*** Opening of The data ***
(** ** What coherence says to a client *)

Lemma coherent_ref_live A rs h idc r :
  coherent A rs h idc → r ∈ rs →
  ∃ k, actls A !! ref_ctl r = Some k ∧ a_final k = false
       ∧ areg A !! a_id k = Some (ref_ctl r) ∧ 0 < a_refs k.
Proof.
  intros Hco Hr. destruct (co_refs _ _ _ _ Hco r Hr) as [k Hk]. exists k.
  pose proof (count_refs_elem (ref_ctl r) r rs Hr eq_refl) as Hpos.
  destruct (co_ctl _ _ _ _ Hco _ _ Hk) as [C1 _ C3 _ _].
  assert (a_final k = false) as Hf by (destruct (a_final k); naive_solver lia).
  split_and!; [done|done| |lia]. apply (co_reg _ _ _ _ Hco). eauto.
Qed.

Lemma coherent_registered A rs h idc id c :
  coherent A rs h idc → areg A !! id = Some c →
  ∃ k, actls A !! c = Some k ∧ a_id k = id ∧ a_final k = false ∧ 0 < a_refs k.
Proof.
  intros Hco Hreg. apply (co_reg _ _ _ _ Hco) in Hreg as (k & Hk & Hid & Hfin).
  exists k. split_and!; [done..|]. destruct (co_ctl _ _ _ _ Hco _ _ Hk) as [-> _ _ _ _].
  by eapply coherent_live.
Qed.

(** ** The specification as a transition system

    A state is the abstract object, the references its clients hold and the next
    identity; [h] is the high word of every identity. *)
Record Spec : Set := mkSpec { sp_abs : Abs; sp_refs : list Ref; sp_next : Z }.
(** Identities of control blocks never change. *)
Definition ids_kept (A A' : Abs) : Prop :=
  ∀ c k, actls A !! c = Some k → ∃ k', actls A' !! c = Some k' ∧ a_id k' = a_id k.
#[export] Instance ids_kept_preorder : PreOrder ids_kept.
Proof.
  split; [by intros A c k Hk; eauto|]. intros A1 A2 A3 H12 H23 c k Hk.
  destruct (H12 c k Hk) as (k2 & Hk2 & <-). destruct (H23 c k2 Hk2) as (k3 & Hk3 & <-). eauto.
Qed.
Lemma token_ok_kept A A' t : ids_kept A A' → token_ok A t → token_ok A' t.
Proof.
  intros Hids. destruct t as [h| | |]; simpl; [|done..]. intros Hok c Hc.
  destruct (Hok c Hc) as (? & ? & k & Hk & Hid). destruct (Hids c k Hk) as (k' & ? & ?).
  split_and!; [done..|]. exists k'. split; congruence.
Qed.
Lemma ids_kept_upd c f A : (∀ k, a_id (f k) = a_id k) → ids_kept A (a_upd c f A).
Proof.
  intros Hf c' k Hk. simpl. rewrite lookup_alter. case_decide as Hc; [subst c'|by eauto].
  exists (f k). rewrite Hk. auto.
Qed.
Lemma ids_kept_reg A r : ids_kept A (mkAbs (actls A) r).
Proof. intros c k Hk. eauto. Qed.
Lemma ids_kept_finalize c A : ids_kept A (a_finalize c A).
Proof.
  unfold a_finalize. destruct (actls A !! c) as [k|]; [|done]. destruct (a_final k); [done|].
  etransitivity; [apply (ids_kept_upd c a_set_final); done|apply ids_kept_reg].
Qed.
Lemma ids_kept_drop c A : ids_kept A (a_drop c A).
Proof.
  unfold a_drop. destruct (actls A !! c) as [k|]; [|done].
  destruct (_ =? _); [etransitivity; [|apply ids_kept_finalize]|]; by apply ids_kept_upd.
Qed.
Lemma ids_kept_create i A h idc rs : coherent A rs h idc → ids_kept A (a_create i A).
Proof.
  intros Hco c k Hk. exists k. split; [|done]. simpl. rewrite lookup_insert_ne; [done|].
  intros <-. assert (is_Some (actls A !! size (actls A))) as Hs by eauto.
  apply (co_dom _ _ _ _ Hco) in Hs. lia.
Qed.


(** ** What one operation does *)

Record simulates s s' (ts ts' : list Token) : Prop := {
  si_steps : rtc (spec_step (id_hi s)) (spec_of s ts) (spec_of s' ts');
  si_hi : id_hi s' = id_hi s;
  si_ids : ids_kept (abs s) (abs s') }.

Lemma simulates_trans s1 s2 s3 ts1 ts2 ts3 :
  simulates s1 s2 ts1 ts2 → simulates s2 s3 ts2 ts3 → simulates s1 s3 ts1 ts3.
Proof.
  intros [H1 H2 H3] [K1 K2 K3]. constructor; [|congruence|by etransitivity].
  rewrite H2 in K1. by etransitivity.
Qed.
Lemma simulates_same s s' ts : same_spec s s' → simulates s s' ts ts.
Proof. intros [Ha Hh Hn]. constructor; [|done|]; unfold spec_of; by rewrite ?Ha, ?Hn. Qed.
Lemma simulates_perm s ts ts' : ts ≡ₚ ts' → simulates s s ts ts'.
Proof.
  intros Hp. constructor; [|done..]. apply rtc_once. apply spec_perm. by apply refs_of_perm.
Qed.
(** Adding objects without a reference. *)
Lemma simulates_null s ts ts' : refs_of ts = refs_of ts' → simulates s s ts ts'.
Proof. intros He. constructor; [|done..]. unfold spec_of. by rewrite He. Qed.

Lemma sound_simulates s s' ts ts' :
  sound s ts → simulates s s' ts ts' → Forall (token_ok (abs s')) ts' → sound s' ts'.
Proof.
  intros [Hco _] [Hst Hhi _] Hok. constructor; [|done].
  rewrite Hhi. by eapply spec_steps_coherent.
Qed.

(** A held reference is to a live, registered control block. *)
Lemma sound_live s ts t r :
  sound s ts → t ∈ ts → token_ref t = Some r →
  ∃ k, actls (abs s) !! ref_ctl r = Some k ∧ a_final k = false
       ∧ areg (abs s) !! a_id k = Some (ref_ctl r) ∧ 0 < a_refs k.
Proof. intros [Hco _] Ht Hr. eapply coherent_ref_live; [exact Hco|]. by eapply refs_of_elem. Qed.

(** Dropping a plain reference and dropping a lease. *)
Lemma simulates_drop s c ts t :
  sound s (t :: ts) → token_ref t = Some (mkRef c None) →
  simulates s (drop_ref c s).2 (t :: ts) ts.
Proof.
  intros Hs Ht. destruct (sound_live s (t :: ts) t _ Hs ltac:(set_solver) Ht) as (k & Hk & _).
  destruct (abs_live s c k Hk) as [_ Hc]. destruct (drop_ref_spec c s Hc) as (H1 & H2 & H3).
  constructor; [|done|rewrite H1; apply ids_kept_drop].
  apply rtc_once. unfold spec_of. rewrite (refs_of_some t _ ts Ht), H1, H3. constructor.
Qed.

(** Taking a further reference to a live control block. *)
Lemma simulates_retain s c k ts t :
  actls (abs s) !! c = Some k → a_final k = false → token_ref t = Some (mkRef c None) →
  simulates s (retain c s).2 ts (t :: ts).
Proof.
  intros Hk Hf Ht. constructor; [|done|rewrite abs_retain; by apply ids_kept_upd].
  apply rtc_once. unfold spec_of. rewrite (refs_of_some t _ ts Ht), abs_retain. by econstructor.
Qed.

Definition op_ok (o : ClientOp) : Prop := ∀ s rest,
  sound s (consumes o ++ rest) → (∀ t, t ∈ borrows o → t ∈ consumes o ++ rest) →
  id_counter_ s < two64 - 1 →
  simulates s (client_op o s).2 (consumes o ++ rest) ((client_op o s).1 ++ rest)
  ∧ Forall (token_ok (abs (client_op o s).2)) (client_op o s).1.

Lemma op_ok_same o (m : M RuntimeImpl (list Token)) :
  client_op o = m → preserves same_spec m → yields (λ l, l = []) m → consumes o = [] → op_ok o.
Proof.
  intros Ho Hm Hy Hc s rest _ _ _. rewrite Hc, Ho, (Hy s). split; [|done].
  apply simulates_same, Hm.
Qed.

(** A handle operation either fails its check, and does nothing, or runs. *)
Lemma with_handle_cases {A} h chk (k : nat → M RuntimeImpl (Result A)) s :
  (∃ e, with_handle h chk k s = (Fail e, s))
  ∨ (∃ c, h_ctl h = Some c ∧ chk s = ok_status ∧ with_handle h chk k s = k c s).
Proof.
  unfold with_handle. rewrite bind_run. cbn [fst snd get].
  destruct (chk s) as [[]|e] eqn:Hchk; [|left; by eexists].
  destruct (h_ctl h) as [c|]; [right; eauto|left; by eexists].
Qed.

(** ** Operations that hand out a handle *)

Lemma token_ok_handle_of s c :
  is_Some (controls s !! c) → token_ok (abs s) (THandle (handle_of s c)).
Proof.
  intros Hc c' [= <-]. split_and!; [done..|]. eexists. split; [by apply abs_present|done].
Qed.
Lemma new_handle_run c s : new_handle c s = (handle_of (retain c s).2 c, (retain c s).2).
Proof. done. Qed.

Lemma new_handle_shares s ts c k :
  actls (abs s) !! c = Some k → a_final k = false →
  let p := new_handle c s in
  simulates s p.2 ts (THandle p.1 :: ts) ∧ token_ok (abs p.2) (THandle p.1).
Proof.
  intros Hk Hf. cbv zeta. rewrite new_handle_run. cbn [fst snd]. split.
  - by apply (simulates_retain s c k).
  - apply token_ok_handle_of, upd_ctl_some. eapply abs_live, Hk.
Qed.

(** The draw of an identity. *)
Lemma next_id_burn s ts :
  sound s ts → id_counter_ s < two64 - 1 →
  simulates s (next_id s).2 ts ts ∧ id_counter_ (next_id s).2 = id_counter_ s + 1.
Proof.
  intros Hs Hb. pose proof (co_idc _ _ _ _ (so_coherent _ _ Hs)) as Hpos. simpl in Hpos.
  assert (id_counter_ (next_id s).2 = id_counter_ s + 1) as Hn.
  { simpl. apply u64_small. unfold is_u64. lia. }
  split; [|done]. constructor; [|done|done]. apply rtc_once.
  unfold spec_of. rewrite Hn. change (abs (next_id s).2) with (abs s). constructor.
Qed.

Lemma new_handle_creates s ts s1 i :
  sound s ts → i = mkBufferId (id_hi s) (id_counter_ s) →
  abs s1 = a_register i (abs s) → id_hi s1 = id_hi s → id_counter_ s1 = id_counter_ s + 1 →
  let p := new_handle (size (controls s)) s1 in
  simulates s p.2 ts (THandle p.1 :: ts) ∧ token_ok (abs p.2) (THandle p.1).
Proof.
  intros Hs -> Ha Hh Hn. cbv zeta. rewrite new_handle_run. cbn [fst snd].
  assert (abs (retain (size (controls s)) s1).2 = a_create (mkBufferId (id_hi s) (id_counter_ s)) (abs s))
    as Ha'.
  { rewrite abs_retain, Ha, <- size_abs. apply a_register_retain. }
  split.
  - constructor; [|done|].
    + apply rtc_once. unfold spec_of. rewrite Ha'.
      rewrite (refs_of_some _ (mkRef (size (actls (abs s))) None)) by by rewrite size_abs.
      change (id_counter_ (retain _ s1).2) with (id_counter_ s1). rewrite Hn. constructor.
    + rewrite Ha'. eapply ids_kept_create, so_coherent, Hs.
  - apply token_ok_handle_of, upd_ctl_some.
    assert (is_Some (actls (abs s1) !! size (controls s))) as Hs1.
    { rewrite Ha. cbn [actls a_register]. rewrite size_abs, lookup_insert_eq. by eexists. }
    destruct Hs1 as [k Hk]. eapply abs_live, Hk.
Qed.

Lemma handle_result_ok s ts r s1 :
  sound s ts → id_counter_ s < two64 - 1 → draw_outcome s r s1 →
  let p := handle_result r s1 in
  simulates s p.2 ts (gained THandle p.1 ++ ts)
  ∧ Forall (token_ok (abs p.2)) (gained THandle p.1).
Proof.
  intros Hs Hb [e s' Hsame|r' s' Hout]; cbv zeta; cbn [handle_result fst snd].
  { split; [by apply simulates_same|done]. }
  destruct (next_id_burn s ts Hs Hb) as [Hburn Hn].
  destruct Hout as [e s' Hsame|s' Ha Hh Hn'|c j s' Hsame Hj]; cbn [handle_result]; rewrite ?bind_run.
  - split; [|done]. eapply simulates_trans; [exact Hburn|]. by apply simulates_same.
  - change (size (controls (next_id s).2)) with (size (controls s)).
    destruct (new_handle_creates s ts s' (next_identity s)) as [Hsim Hok]; [done..| |].
    { by rewrite Hn', Hn. }
    split; [exact Hsim|by constructor].
  - destruct (coherent_registered _ _ _ _ _ _ (so_coherent _ _ Hs) Hj) as (k & Hk & _ & Hf & _).
    assert (actls (abs s') !! c = Some k) as Hk' by by rewrite (sspec_abs _ _ Hsame).
    destruct (new_handle_shares s' ts c k Hk' Hf) as [Hsim Hok].
    split; [|by constructor]. eapply simulates_trans; [exact Hburn|].
    eapply simulates_trans; [by apply simulates_same|exact Hsim].
Qed.

Lemma op_ok_wrap desc : op_ok (OWrapExternal desc).
Proof.
  intros s rest Hs _ Hb. cbn [client_op Runtime_wrap_external guarded consumes app] in *.
  rewrite !bind_run. apply handle_result_ok; [done..|apply draws_wrap_external].
Qed.
Lemma op_ok_import desc ns l : op_ok (OImport desc ns l).
Proof.
  intros s rest Hs _ Hb. cbn [client_op Runtime_import guarded consumes app] in *.
  rewrite !bind_run. apply handle_result_ok; [done..|apply draws_import_descriptor].
Qed.
(** The facade's allocation is the registration of a fresh record. *)
Lemma Runtime_allocate_run req s :
  Runtime_allocate true req s =
    if closed_ s then (fail ErrorCode.closed "runtime is closed", s)
    else (let! r := (let! r := allocate_record req in
                     match r with
                     | Fail e => ret (Fail e)
                     | Ok r => let! c := register_control r in ret (Ok c)
                     end) in handle_result r) s.
Proof.
  unfold Runtime_allocate, guarded. rewrite bind_run. cbn [fst snd get].
  destruct (closed_ s); [done|]. rewrite !bind_run.
  destruct (allocate_record req s) as [[r|e] s1]; done.
Qed.
Lemma op_ok_allocate req : op_ok (OAllocate req).
Proof.
  intros s rest Hs _ Hb. cbn [client_op consumes app] in *. rewrite bind_run.
  rewrite Runtime_allocate_run. destruct (closed_ s).
  { split; [by apply simulates_same|done]. }
  rewrite bind_run. apply handle_result_ok; [done..|apply draws_allocate].
Qed.

(** ** Operations on a handle *)

(** What a client knows of the control block of a handle it holds. *)
Lemma handle_live s ts h c :
  sound s ts → THandle h ∈ ts → h_ctl h = Some c →
  ∃ k, actls (abs s) !! c = Some k ∧ a_final k = false ∧ a_id k = h_id h
       ∧ h_rt h = true ∧ h_valid h = true.
Proof.
  intros Hs Ht Hc. destruct (sound_live s ts (THandle h) (mkRef c None) Hs Ht) as (k & Hk & Hf & _).
  { simpl. by rewrite Hc. }
  pose proof (so_tokens _ _ Hs) as Hok. rewrite Forall_forall in Hok.
  destruct (Hok _ Ht c Hc) as (? & ? & k' & Hk' & Hid). cbn [ref_ctl] in Hk.
  rewrite Hk in Hk'. injection Hk' as <-. eauto 10.
Qed.

(** A handle operation whose body, on a live control block, is a simulation. *)
Lemma op_ok_with_handle {A} o h chk (k : nat → M RuntimeImpl (Result A)) mk :
  (∀ s, client_op o s = (let! r := with_handle h chk k in ret (gained mk r)) s) →
  consumes o = [] → borrows o = [THandle h] →
  (∀ s ts c x, sound s ts → h_ctl h = Some c → chk s = ok_status →
     actls (abs s) !! c = Some x → a_final x = false → a_id x = h_id h →
     h_rt h = true → h_valid h = true →
     simulates s (k c s).2 ts (gained mk (k c s).1 ++ ts)
     ∧ Forall (token_ok (abs (k c s).2)) (gained mk (k c s).1)) →
  op_ok o.
Proof.
  intros Ho Hc Hb Hk s rest Hs Hborrow _. rewrite Ho, Hc, Hb in *. cbn [app] in *.
  rewrite bind_run. destruct (with_handle_cases h chk k s) as [[e ->]|(c & Hctl & Hchk & ->)].
  - split; [by apply simulates_same|done].
  - destruct (handle_live s rest h c Hs) as (x & Hx & Hf & Hid & Hrt & Hv); [set_solver|done|].
    by apply (Hk s rest c x).
Qed.

Lemma op_ok_share h : op_ok (OShare h).
Proof.
  eapply op_ok_with_handle; [done..|]. intros s ts c x Hs Hc _ Hx Hf Hid Hrt Hv. cbv beta.
  rewrite bind_run. cbn [fst snd gained app ret]. split.
  - by apply (simulates_retain s c x).
  - constructor; [|done]. intros c' [= <-]. split_and!; [done..|].
    rewrite abs_retain. destruct (ids_kept_upd c (a_set_refs (λ n, n + 1)) (abs s)
      (λ k, eq_refl) c x Hx) as (x' & Hx' & Hid'). exists x'. split; [done|]. simpl. congruence.
Qed.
*** Close of The data ***
How to complete this task:
Would you copy, unchanged, the stretch of the records above that begins at the line containing "is_Some (controls s" and ends at the line containing "split; [|done]. constructor;", and only that?

Expected answer:
  is_Some (controls s !! c) → token_ok (abs s) (THandle (handle_of s c)).
Proof.
  intros Hc c' [= <-]. split_and!; [done..|]. eexists. split; [by apply abs_present|done].
Qed.
Lemma new_handle_run c s : new_handle c s = (handle_of (retain c s).2 c, (retain c s).2).
Proof. done. Qed.

Lemma new_handle_shares s ts c k :
  actls (abs s) !! c = Some k → a_final k = false →
  let p := new_handle c s in
  simulates s p.2 ts (THandle p.1 :: ts) ∧ token_ok (abs p.2) (THandle p.1).
Proof.
  intros Hk Hf. cbv zeta. rewrite new_handle_run. cbn [fst snd]. split.
  - by apply (simulates_retain s c k).
  - apply token_ok_handle_of, upd_ctl_some. eapply abs_live, Hk.
Qed.

(** The draw of an identity. *)
Lemma next_id_burn s ts :
  sound s ts → id_counter_ s < two64 - 1 →
  simulates s (next_id s).2 ts ts ∧ id_counter_ (next_id s).2 = id_counter_ s + 1.
Proof.
  intros Hs Hb. pose proof (co_idc _ _ _ _ (so_coherent _ _ Hs)) as Hpos. simpl in Hpos.
  assert (id_counter_ (next_id s).2 = id_counter_ s + 1) as Hn.
  { simpl. apply u64_small. unfold is_u64. lia. }
  split; [|done]. constructor; [|done|done]. apply rtc_once.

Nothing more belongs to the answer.